*Input data*
(* ===== verification/Array.v ===== *)
(** * utils/s2n_array.c: growable arrays

    An array keeps its elements, all of [element_size] bytes, side by side in a
    growable blob.  The operations, their memory safety, and that an array
    refines a list of elements. *)
From S2P Require Import Prelude Errors CMem Platform Safety Blob Alloc.
Open Scope Z_scope.

Module Array.

(** struct s2n_array *)
Record s2n_array := Array {
  array_mem : s2n_blob;  (* mem *)
  array_len : Z;  (* len *)
  element_size : Z;
}.

Definition array_mem_lens : lens s2n_array s2n_blob :=
  Lens array_mem (fun b a => Array b (array_len a) (element_size a)).
Definition set_array_len (n : Z) (a : s2n_array) : s2n_array := Array (array_mem a) n (element_size a).

Definition S2N_INITIAL_ARRAY_SIZE : Z := 16.

(** [sizeof(struct s2n_array)] on a 64-bit platform: a pointer, two uint32_t and
    a bit-field, and two uint32_t more. *)
Definition SIZEOF_ARRAY : Z := 32.

(** The C function of that name: the ranges may overlap. *)
Definition memmove {X} (to from : option ptr) (n : Z) : Cmd X unit :=
  match to, from with
  | Some q, Some p => bs <-- load p n ;; store q bs
  | _, _ => undefined
  end.

Section Definitions.
Context `{Platform}.

Definition s2n_array_validate : Cmd s2n_array unit :=
  a <-- get_obj ;;
  s2n_blob_validate (array_mem a) ;;;
  ensure (negb (element_size a =? 0)) S2N_ERR_SAFETY ;;;
  mem_size <-- s2n_mul_overflow (array_len a) (element_size a) ;;
  ensure (mem_size <=? size (array_mem a)) S2N_ERR_SAFETY ;;;
  ensure (S2N_IMPLIES (negb (size (array_mem a) =? 0)) (growable (array_mem a))) S2N_ERR_SAFETY.

Definition s2n_array_enlarge (capacity : Z) : Cmd s2n_array unit :=
  a <-- get_obj ;;
  mem_needed <-- s2n_mul_overflow (element_size a) capacity ;;
  zoom array_mem_lens (s2n_realloc mem_needed) ;;;
  a <-- get_obj ;;
  array_elements_size <-- s2n_mul_overflow (element_size a) (array_len a) ;;
  p <-- ptr_add (data (array_mem a)) array_elements_size ;;
  checked_memset p 0 (u32 (size (array_mem a) - array_elements_size)) ;;;
  postcondition s2n_array_validate.

Definition s2n_array_init_with_capacity (element_size_ capacity : Z) : Cmd s2n_array unit :=
  put_obj (Array zero_blob 0 element_size_) ;;;
  s2n_array_enlarge capacity.

Definition s2n_array_init (element_size_ : Z) : Cmd s2n_array unit :=
  s2n_array_init_with_capacity element_size_ 0.

Definition s2n_array_get (idx : Z) : Cmd s2n_array (option ptr) :=
  s2n_array_validate ;;;
  a <-- get_obj ;;
  ensure (idx <? array_len a) S2N_ERR_ARRAY_INDEX_OOB ;;;
  ptr_add (data (array_mem a)) (u32 (element_size a * idx)).

Definition s2n_array_num_elements : Cmd s2n_array Z :=
  s2n_array_validate ;;;
  a <-- get_obj ;;
  ret (array_len a).

Definition s2n_array_capacity : Cmd s2n_array Z :=
  s2n_array_validate ;;;
  a <-- get_obj ;;
  ret (size (array_mem a) / element_size a).

Definition s2n_array_insert (idx : Z) : Cmd s2n_array (option ptr) :=
  s2n_array_validate ;;;
  a <-- get_obj ;;
  ensure (idx <=? array_len a) S2N_ERR_ARRAY_INDEX_OOB ;;;
  current_capacity <-- s2n_array_capacity ;;
  (if current_capacity <=? array_len a then
     new_capacity <-- s2n_mul_overflow current_capacity 2 ;;
     s2n_array_enlarge (Z.max new_capacity S2N_INITIAL_ARRAY_SIZE)
   else ret tt) ;;;
  a <-- get_obj ;;
  (if idx <? array_len a then
     size_ <-- s2n_mul_overflow (u32 (array_len a - idx)) (element_size a) ;;
     to <-- ptr_add (data (array_mem a)) (u32 (element_size a * u32 (idx + 1))) ;;
     from <-- ptr_add (data (array_mem a)) (u32 (element_size a * idx)) ;;
     memmove to from size_
   else ret tt) ;;;
  element <-- ptr_add (data (array_mem a)) (u32 (element_size a * idx)) ;;
  modify (set_array_len (u32 (array_len a + 1))) ;;;
  postcondition s2n_array_validate ;;;
  ret element.

Definition s2n_array_pushback : Cmd s2n_array (option ptr) :=
  s2n_array_validate ;;;
  a <-- get_obj ;;
  s2n_array_insert (array_len a).

Definition s2n_array_insert_and_copy (idx : Z) (element : buffer) : Cmd s2n_array unit :=
  insert_location <-- s2n_array_insert idx ;;
  a <-- get_obj ;;
  checked_memcpy insert_location element (element_size a).

Definition s2n_array_remove (idx : Z) : Cmd s2n_array unit :=
  s2n_array_validate ;;;
  a <-- get_obj ;;
  ensure (idx <? array_len a) S2N_ERR_ARRAY_INDEX_OOB ;;;
  (if negb (idx =? u32 (array_len a - 1)) then
     size_ <-- s2n_mul_overflow (u32 (u32 (array_len a - idx) - 1)) (element_size a) ;;
     to <-- ptr_add (data (array_mem a)) (u32 (element_size a * idx)) ;;
     from <-- ptr_add (data (array_mem a)) (u32 (element_size a * u32 (idx + 1))) ;;
     memmove to from size_
   else ret tt) ;;;
  modify (set_array_len (u32 (array_len a - 1))) ;;;
  a <-- get_obj ;;
  p <-- ptr_add (data (array_mem a)) (u32 (element_size a * array_len a)) ;;
  checked_memset p 0 (element_size a) ;;;
  postcondition s2n_array_validate.

(** An array that s2n_array_new allocated: its address and its contents.  The
    state is the pointer variable. *)
Definition s2n_array_free_p : Cmd (option (ptr * s2n_array)) unit :=
  v <-- get_obj ;;
  match v with
  | None => ret tt
  | Some (p, a) =>
      r <-- try_local (array_mem a) s2n_free ;;
      let a := Array (snd r) (array_len a) (element_size a) in
      put_obj (Some (p, a)) ;;;
      guard_rc (fst r) ;;;
      r <-- try_local (Some p) (s2n_free_object SIZEOF_ARRAY) ;;
      put_obj (match snd r with Some p => Some (p, a) | None => None end) ;;;
      guard_rc (fst r)
  end.

Definition s2n_array_free {X} (v : ptr * s2n_array) : Cmd X unit :=
  with_local (Some v) s2n_array_free_p ;;; ret tt.

(** A new array is cleaned up when it cannot be initialized. *)
Definition s2n_array_new_with_capacity {X} (element_size_ capacity : Z) : Cmd X (ptr * s2n_array) :=
  m <-- with_local zero_blob (s2n_alloc SIZEOF_ARRAY) ;;
  match data (snd m) with
  | None => undefined
  | Some p =>
      r <-- try_local (Array zero_blob 0 0) (s2n_array_init_with_capacity element_size_ capacity) ;;
      match fst r with
      | inl _ => ret (p, snd r)
      | inr e => with_local (Some (p, snd r)) s2n_array_free_p ;;; fail e
      end
  end.

Definition s2n_array_new {X} (element_size_ : Z) : Cmd X (ptr * s2n_array) :=
  r <-- attempt (s2n_array_new_with_capacity element_size_ S2N_INITIAL_ARRAY_SIZE) ;;
  match r with inl v => ret v | inr _ => fail S2N_ERR_NULL end.
End Definitions.
End Array.
Export Array.
Lemma wp_map_put w m M key value k v Q E :
  world_ok w -> s2n_mem_free_cb (mem w) <> UserImpl -> map_is (hp w) m M -> Z.of_nat (base.size M) <= 2 ^ 24 ->
  client w m key k -> client w m value v ->
  (immutable m = true -> E S2N_ERR_MAP_IMMUTABLE w m) ->
  (forall w' m', immutable m = false -> map_is (hp w') m' (<[k := v]> M) -> immutable m' = false ->
     map_frame w m w' m' -> Q tt w' m') ->
  (forall e w' m', map_refusal e = false -> map_frame w m w' m' -> E e w' m') ->
  wp (s2n_map_put key value) (w, m) Q E.
Proof.
  intros Hw Hu (slots & Ht & Hcon & Hc & Hload) Hsz Hk Hv HI HQ HE.
  rewrite <- Hcon, contents_size in Hsz by apply Ht.
  apply wp_bind, wp_get_obj, wp_bind, wp_ensure; intros Him; [|apply HI; by destruct (immutable m)].
  apply negb_true_iff in Him. apply wp_bind, (wp_make_room _ _ _ slots); [done..| |done].
  intros w1 m1 slots1 Ht1 Hcon1 Hc1 Hl1 Him1 Hf1. pose proof Hf1 as (Hw1 & Hmem1 & _).
  pose proof (client_frame _ _ _ _ _ _ Hk Hf1) as Hk1. pose proof (client_frame _ _ _ _ _ _ Hv Hf1) as Hv1.
  destruct Ht1 as [Hm1 Hp1 Hsz1]. pose proof (zlen_nonneg (pairs slots1)) as Hz. pose proof (mm_len _ _ _ Hm1) as Hlen1.
  destruct (mm_capacity _ _ _ Hm1) as [_ Hmax1]. unfold SIZEOF_MAP_ENTRY in Hmax1.
  pose proof Hk1 as [[Hkb Hkk] _].
  apply wp_bind, (wp_map_slot _ _ slots1); [done|done|done| |by intros; apply HE].
  apply wp_bind, wp_get_obj, wp_bind, wp_probe; [done|done|lia|]. rewrite Hkk. intros e He Hpass slot. cbv zeta.
  pose proof (step_range slots1 (start slots1 k) e ltac:(lia)) as Hr. fold slot in Hr. rewrite Hlen1 in Hr. split.
  - intros Hs. apply wp_bind, wp_ret. simpl fst. pose proof Hv1 as [[Hvb Hvv] _].
    apply (wp_fill_slot _ _ slots1); [done..| | |].
    { rewrite Hsz1. unfold UINT32_MAX. lia. }
    + rewrite Hkk, Hvv. intros w2 m2 Hm2 Hf2 _ Hsz2 Hc2 Him2.
      destruct (fill_ok sha256_word slots1 k v e) as (Hp2 & Hcon2 & Hlen2); [done|lia|lia|done|done|].
      fold slot in Hp2, Hcon2, Hlen2. apply HQ; [done| |congruence|by eapply map_frame_trans].
      eexists. split_goal; [split; [exact Hm2|exact Hp2|]|rewrite Hcon2; congruence|lia|]; rewrite Hlen2; lia.
    + intros err w' m' Herr Hf'. apply HE; [done|]. by eapply map_frame_trans.
  - intros v0 Hs. destruct (entry_lookup _ _ _ _ Hm1 Hr) as (ent & Hent & _). simpl.
    apply wp_bind, (wp_bind_assoc _ (fun _ => _)), wp_bind, (wp_release_here _ _ slots1 _ ent k v0); [done|done|by rewrite Hmem1|done|done|done|].
    pose proof (map_frame_release _ _ _ _ Hw1 Hent) as Hfr.
    pose proof (map_mem_release _ _ _ _ _ _ _ Hm1 Hr Hent Hs) as Hm2.
    pose proof (client_frame _ _ _ _ _ _ Hk1 Hfr) as [[Hkb2 Hkk2] _].
    pose proof (client_frame _ _ _ _ _ _ Hv1 Hfr) as [[Hvb2 Hvv2] _].
    apply wp_bind, wp_get_obj, wp_modify. simpl map_size. rewrite Hsz1.
    assert (Hpos : 1 <= zlen (pairs slots1)).
    { assert (Hin : (k, v0) ∈ pairs slots1) by (apply in_pairs; exists slot; split; [lia|done]).
      destruct (pairs slots1); [by apply not_elem_of_nil in Hin|]. rewrite zlen_cons. pose proof (zlen_nonneg l). lia. }
    rewrite u32_small by lia.
    apply (wp_fill_slot _ _ (<[Z.to_nat slot := None]> slots1)); simpl.
    + apply Hfr.
    + by apply map_mem_set_size.
    + done.
    + rewrite slot_at_insert by lia. by rewrite Z.eqb_refl.
    + done.
    + done.
    + unfold UINT32_MAX. lia.
    + simpl in Hkk2, Hvv2. rewrite Hkk2, Hvv2, list_insert_insert_eq. intros w2 m2 Hm2' Hf2 _ Hsz2 Hc2 Him2.
      destruct (replace_ok sha256_word slots1 k v0 v slot) as (Hp2 & Hcon2 & Hlen2); [done|lia|done|].
      apply HQ; [done| |congruence|].
      * eexists. split_goal; [split; [exact Hm2'|exact Hp2|]|rewrite Hcon2; congruence|lia|]; rewrite Hlen2; lia.
      * apply (map_frame_trans _ _ _ _ _ _ Hf1). by apply (map_frame_trans _ _ _ _ _ _ Hfr).
    + intros err w' m' Herr Hf'. apply HE; [done|]. apply (map_frame_trans _ _ _ _ _ _ Hf1).
      by apply (map_frame_trans _ _ _ _ _ _ Hfr).
Qed.

Lemma wp_map_lookup w m M key k Q E :
  world_ok w -> map_is (hp w) m M -> client w m key k ->
  (immutable m = false -> E S2N_ERR_MAP_MUTABLE w m) ->
  (immutable m = true -> M !! k = None -> Q None w m) ->
  (forall b v, immutable m = true -> M !! k = Some v -> refers (hp w) b v -> Q (Some b) w m) ->
  (forall e, map_refusal e = false -> E e w m) ->
  wp (s2n_map_lookup key) (w, m) Q E.
Proof.
  intros Hw (slots & [Hm Hp Hsz] & Hcon & Hc & Hload) [[Hkb Hkk] _] HI HN HS HE.
  apply wp_bind, wp_get_obj, wp_bind, wp_ensure; intros Him; [|by apply HI].
  apply wp_bind, (wp_map_slot _ _ slots); [done..| |done]. pose proof (mm_len _ _ _ Hm) as Hlen.
  assert (Hh : start slots (blob_bytes (hp w) key) = step_from slots (start slots (blob_bytes (hp w) key)) 0).
  { unfold step_from, home. rewrite Z.add_0_r, Z.mod_mod by lia. done. }
  rewrite Hh at 2. apply wp_lookup_loop; try done; rewrite ?Hkk, ?Hcon; eauto; try lia. intros d Hd. lia.
Qed.
End Rules.
End MapTheorems.
Export MapTheorems.
Lemma set_size_growable n b :
  s2n_blob_is_growable b = true -> 0 < size b -> s2n_blob_is_growable (set_size n b) = true.
Proof. unfold s2n_blob_is_growable. simpl. destruct (growable b); [done|]. intros ??. zbool. lia. Qed.

(** Cutting the stuffer down to [n] bytes in place. *)
Lemma wp_shrink (w : world) s n Q E :
  heap_ok (hp w) -> stuffer_ok (hp w) s -> st_growable s = true -> 0 < n < size (blob s) ->
  (forall w' s', resized w s n w' s' -> Q tt w' s') ->
  wp (p <-- ptr_add (data (blob s)) n ;;
      checked_memset p S2N_WIPE_PATTERN (u32 (size (blob s) - n)) ;;;
      (if n <? read_cursor s then modify (set_read_cursor n) else ret tt) ;;;
      (if n <? write_cursor s then modify (set_write_cursor n) else ret tt) ;;;
      (if n <? high_water_mark s then modify (set_high_water_mark n) else ret tt) ;;;
      modify (fun s => set_blob (set_size n (blob s)) s) ;;;
      post_validate) (w, s) Q E.
Proof.
  intros Hh Hs Hg Hn HQ. pose proof (ok_size32 Hs). destruct Hs as [Hb Ho Ha Hr Hw] eqn:Es. clear Es.
  rewrite u32_small by lia. apply wp_bind, wp_at_offset; [done|lia|].
  apply wp_bind, wp_fill; [done|done|lia..|].
  set (w' := World _ (mem w)).
  assert (Hb' : blob_ok (hp w) (set_size n (blob s))).
  { pose proof (growable_size _ _ Hb (Ha (Ho Hg))). apply set_size_ok; try done; [auto|lia..]. }
  assert (Hs1 : stuffer_ok (hp w) (clipped (blob s) n s)) by (split; simpl; try done; lia).
  pose proof (step_ok_fill w s n S2N_WIPE_PATTERN (size (blob s) - n) Hh Hs ltac:(lia) ltac:(lia)
    ltac:(lia) _ Hs1 eq_refl) as Hst. fold w' in Hst.
  assert (Hb2 : blob_ok (hp w') (set_size n (blob s))).
  { pose proof (growable_size _ _ Hb (Ha (Ho Hg))).
    apply set_size_ok; [apply (ok_blob _ _ (step_stuffer _ _ _ _ Hst))|auto|lia..]. }
  assert (Hst' : step_ok w s w' (clipped (set_size n (blob s)) n s)).
  { destruct Hst as [? ? [? ? ? ? ?] ? ?]. split; try done. split; simpl in *; try done; try lia.
    intros Hal. apply (set_size_growable n); [by apply Ha|lia]. }
  assert (Hfin : wp post_validate (w', clipped (set_size n (blob s)) n s) Q E).
  { apply wp_post_validate; [apply Hst'|]. apply HQ. split; [done|by eexists|done|].
    change (written (hp w') (clipped (blob s) n s) = take (Z.to_nat n) (written (hp w) s)).
    unfold w'. simpl hp. rewrite (fill_before w s) by (done || (simpl; lia)).
    rewrite !written_blob by done. simpl. unfold zslice. rewrite !drop_0, take_take. f_equal. lia. }
  destruct (Z.ltb_spec n (read_cursor s)), (Z.ltb_spec n (write_cursor s)),
    (Z.ltb_spec n (high_water_mark s)).
  all: do 3 (apply wp_bind; first [apply wp_modify|apply wp_ret]); apply wp_bind, wp_modify; cbv beta.
  all: match goal with |- wp _ (_, ?x) _ _ =>
         replace x with (clipped (set_size n (blob s)) n s); [done|] end.
  all: unfold clipped, set_blob, set_high_water_mark, set_write_cursor, set_read_cursor; simpl.
  all: f_equal; lia.
Qed.

Lemma resized_refl w s n :
  heap_ok (hp w) -> stuffer_ok (hp w) s -> n = size (blob s) -> resized w s n w s.
Proof.
  intros Hh Hs ->. pose proof (written_len Hs). destruct Hs as [Hb Ho Ha Hr Hw] eqn:Es. clear Es.
  split; auto with s2n.
  - exists (blob s). unfold clipped. destruct s; simpl in *. f_equal; lia.
  - rewrite take_ge; [done|]. unfold zlen in *. lia.
Qed.

Lemma wp_resize (w : world) s n Q E :
  world_ok w -> stuffer_ok (hp w) s -> is_u32 n ->
  (forall w' s', tainted s = false -> st_growable s = true -> resized w s n w' s' -> Q tt w' s') ->
  (forall e w' s', kept w s w' s' -> E e w' s') ->
  wp (s2n_stuffer_resize n) (w, s) Q E.
Proof.
  intros Hw Hs Hn HQ HE. pose proof Hw as [Hh Hm]. pose proof (ok_write _ _ Hs). unfold is_u32 in Hn.
  apply wp_bind, wp_pre_validate; [done|]. apply wp_bind, wp_get_obj.
  apply wp_bind, wp_ensure; intros Ht; [|by apply HE, kept_refl].
  apply wp_bind, wp_ensure; intros Hg; [|by apply HE, kept_refl].
  apply negb_true_iff in Ht.
  destruct (Z.eqb_spec n (size (blob s))); [apply wp_ret, HQ; [done..|by apply resized_refl]|].
  destruct (Z.eqb_spec n 0) as [->|].
  { apply wp_bind, wp_attempt, wp_wipe; [done..|]. intros h' _ Hst.
    apply wp_free_blob; try done; [by eapply step_world_ok|apply Hst|by apply Hs| |].
    - intros w' Hr. apply HQ; [done..|]. by eapply resized_trans_wipe.
    - intros e w' Hu Hst2. apply HE. split; [by eapply step_ok_trans|done|done]. }
  destruct (Z.ltb_spec n (size (blob s))).
  { apply wp_shrink; [done..|lia|]. intros. by apply HQ. }
  apply wp_bind, wp_zoom. eapply wp_mono; [by apply realloc_spec; [|apply Hs|]| |].
  - intros [] w' b' [_ Hpost]. apply step_ok_realloc in Hpost; [|done|lia].
    apply wp_post_validate; [apply Hpost|]. by apply HQ.
  - intros e w' b' Herr. by apply HE, kept_realloc.
Qed.

(** ** s2n_stuffer_reserve_space, s2n_stuffer_skip_write *)

(** The stuffer has room for [n] more bytes and is otherwise the same. *)
Record reserved (w : world) (s : s2n_stuffer) (n : Z) (w' : world) (s' : s2n_stuffer) : Prop := {
  rsv_step : step_ok w s w' s';
  rsv_shape : s' = set_blob (blob s') s;
  rsv_room : write_cursor s + n <= size (blob s');
  rsv_bytes : written (hp w') s' = written (hp w) s;
  rsv_fits : n <= size (blob s) - write_cursor s -> w' = w /\ s' = s;
}.

Lemma resized_reserved w s n m w' s' :
  stuffer_ok (hp w) s -> size (blob s) <= m -> write_cursor s + n <= m ->
  size (blob s) - write_cursor s < n -> resized w s m w' s' -> reserved w s n w' s'.
Proof.
  intros Hs ??? [Hst [b' ->] Hsz Hby]. pose proof (written_len Hs). destruct Hs as [_ _ _ Hr Hw].
  split; [done| |simpl in *; lia| |lia].
  - unfold clipped, set_blob. simpl. f_equal; lia.
  - rewrite Hby, take_ge; [done|]. unfold zlen in *. lia.
Qed.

*What is expected*
Copy out only the lines of the records above from the one with "Definition s2n_array_capacity : Cmd" through the one with "(if negb (idx", exactly as they stand, both included.

*Output for this exercise*
Definition s2n_array_capacity : Cmd s2n_array Z :=
  s2n_array_validate ;;;
  a <-- get_obj ;;
  ret (size (array_mem a) / element_size a).

Definition s2n_array_insert (idx : Z) : Cmd s2n_array (option ptr) :=
  s2n_array_validate ;;;
  a <-- get_obj ;;
  ensure (idx <=? array_len a) S2N_ERR_ARRAY_INDEX_OOB ;;;
  current_capacity <-- s2n_array_capacity ;;
  (if current_capacity <=? array_len a then
     new_capacity <-- s2n_mul_overflow current_capacity 2 ;;
     s2n_array_enlarge (Z.max new_capacity S2N_INITIAL_ARRAY_SIZE)
   else ret tt) ;;;
  a <-- get_obj ;;
  (if idx <? array_len a then
     size_ <-- s2n_mul_overflow (u32 (array_len a - idx)) (element_size a) ;;
     to <-- ptr_add (data (array_mem a)) (u32 (element_size a * u32 (idx + 1))) ;;
     from <-- ptr_add (data (array_mem a)) (u32 (element_size a * idx)) ;;
     memmove to from size_
   else ret tt) ;;;
  element <-- ptr_add (data (array_mem a)) (u32 (element_size a * idx)) ;;
  modify (set_array_len (u32 (array_len a + 1))) ;;;
  postcondition s2n_array_validate ;;;
  ret element.

Definition s2n_array_pushback : Cmd s2n_array (option ptr) :=
  s2n_array_validate ;;;
  a <-- get_obj ;;
  s2n_array_insert (array_len a).

Definition s2n_array_insert_and_copy (idx : Z) (element : buffer) : Cmd s2n_array unit :=
  insert_location <-- s2n_array_insert idx ;;
  a <-- get_obj ;;
  checked_memcpy insert_location element (element_size a).

Definition s2n_array_remove (idx : Z) : Cmd s2n_array unit :=
  s2n_array_validate ;;;
  a <-- get_obj ;;
  ensure (idx <? array_len a) S2N_ERR_ARRAY_INDEX_OOB ;;;
  (if negb (idx =? u32 (array_len a - 1)) then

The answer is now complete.